プロローグ3
時は少し遡る。
(うわ、やっぱ普通の服で来たのは軽率だった)
フリージアの猛攻から逃れたシシーは校門へ向かいながら今回受けた被害を視覚が封じられているため、かわりに手で触って確かめている所だった。
その姿は随分とくたびれてしまっている。
着ている服に破れや解れはかろうじて無いものの、肌触りと通気性の良さから、暑くなるこの時期に好んでシシーが着ていた木綿生地の白シャツは風魔法で傷んでしまい、ところどころに火魔法による僅かな焦げ跡もみられた。
傍目にはいくら、風に舞う花びらのようにつかみどころがなく、宙を舞う胡蝶のごとく華麗にフリージアの魔法攻撃の嵐を潜り抜けていたように見えても、魔法抵抗の無い普通の服では攻撃の余波でダメージを負ってしまうのだった。

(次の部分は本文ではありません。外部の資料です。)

(* ===================================================================== *)
(** ** checkRuStore                                                        *)
(* ===================================================================== *)

Local Open Scope R_scope.

(** The competitor objects live in a store; the arrays [competitors],
    [relevant] and [topCompetitors] hold references to them. *)
Definition loc := nat.
Definition heap := list Competitor.

Fixpoint update (h : heap) (l : loc) (o : Competitor) : heap :=
  match h, l with
  | [], _ => []
  | _ :: t, O => o :: t
  | x :: t, S k => x :: update t k o
  end.

(** The object literal [{ name, category: cat, rating, url }]. *)
Definition new_competitor (card : Card.t) : Competitor :=
  {| name := Card.name card; category := Card.category card;
     rating := Card.rating card; url := Card.url card;
     relevance := None; relevant := None |}.

(** [c.relevance = v] and [c.relevant = v]. *)
Definition set_relevance (c : Competitor) (v : R) : Competitor :=
  {| name := name c; category := category c; rating := rating c;
     url := url c; relevance := Some v; relevant := relevant c |}.

Definition set_relevant (c : Competitor) (v : bool) : Competitor :=
  {| name := name c; category := category c; rating := rating c;
     url := url c; relevance := relevance c; relevant := Some v |}.

(** The body of the loop [for (const c of competitors)], on the object
    that [c] refers to. *)
Definition score_one (searchQuery cleaned : jsstring) (c : Competitor)
  : Competitor :=
  let c := set_relevance c (calculateRelevance c searchQuery cleaned) in
  match relevance c with
  | Some r => set_relevant c (accept r)
  | None => c
  end.

Fixpoint score_all (competitors : list loc) (searchQuery cleaned : jsstring)
  (h : heap) : heap :=
  match competitors with
  | [] => h
  | c :: rest =>
      let h :=
        match nth_error h c with
        | Some o => update h c (score_one searchQuery cleaned o)
        | None => h
        end in
      score_all rest searchQuery cleaned h
  end.

Definition is_relevant (h : heap) (c : loc) : bool :=
  match nth_error h c with
  | Some o => match relevant o with Some true => true | _ => false end
  | None => false
  end.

普段彼女が愛用している戦闘服や錬金術の調合時に着る抗魔力製品の服ならば、魔法攻撃の直撃をくらっても大して布地は傷まないが、哀しいことにただの服ではこんなものである。
それでも被害は服だけで、身体にはかすり傷ひとつ負っていない所は流石であった。
(横着せずに着替えて来れば良かった)
後悔先に立たず。
今日のシシーは鬼ごっこをする破目になるとは思わず、上と同じく木綿製の黒のロングスカートに足もとはサンダルという軽装の出で立ちだった。むしろこの恰好でよくぞ逃げ延びたと思うべきだろう。
下手をすれば転んだところを捕獲され、奴隷市場に強制連行、その後売買契約を済まされて奴隷片手に帰宅するはめになっていたはずだ。あのフリージアの事だ、きっと1人だけでは済まさずに「義務だから」と言って4、5人くらいは体よく押し付けられただろう。
その考えに至ったせいか、それともどこかの年齢不詳、美貌の女教師か物騒な事を考えたせいか、シシーは悪寒に震える。
(あんな危険地帯に素人入れたら、3日ともたないって!)
シシーの脳裏をよぎるのは、憐れな奴隷が猛毒によって苦しむ姿や、そうとは知らずに爆弾を起爆させて黒焦げになっている姿である。
自重せずに物騒な物を現在進行形で作りまくっている自覚があるだけに、そんな想像をしてしまうのだった。さすがに即死級の物や広範囲に被害が出る物、効果がえげつないと判断した物は厳重に管理しているが、そうでないものは家の中で普通に転がっていたりする。
それ故、シシーの家では「これ何?」「毒薬だから中身ばらまかないでね」「りょうか~い」という会話が日常茶飯事である。
一つ重たい溜息を吐き出してからシシーは遅くなっていた歩く速度を上げた。
本来なら学園自慢の巨大図書館で参考文献を借りてから帰る予定だったが、予想外のフリージアとの鬼ごっこの後ではそんな気も起らない。万が一にも再びフリージアにつかまるのは嫌だった。
さっさと家に帰ろう、そうしよう。
そう思ったにもかかわらず、シシーは足を止めてしまった。
異変を感じ取ったためである。
(魔力が蠢いてる)
それは足の下から感じる。つまりは地面。
目隠しされた眼を地面に向けて魔力の流れを無意識に追うシシー。視界を封じていても、否、封じられているからこそ、余計な物が削ぎ落されてよく視える。
観るよりも視ることに長けた眼。
その眼は、あきらかに何かの法則に従って動く魔力を捉え、形作られていく“何か”の正体をシシーに教えた。
「転移法陣……」
呟いた次の瞬間、迸った強い魔力光にシシーの姿は呑まれた――――。
光が収まった後には誰も居なかった。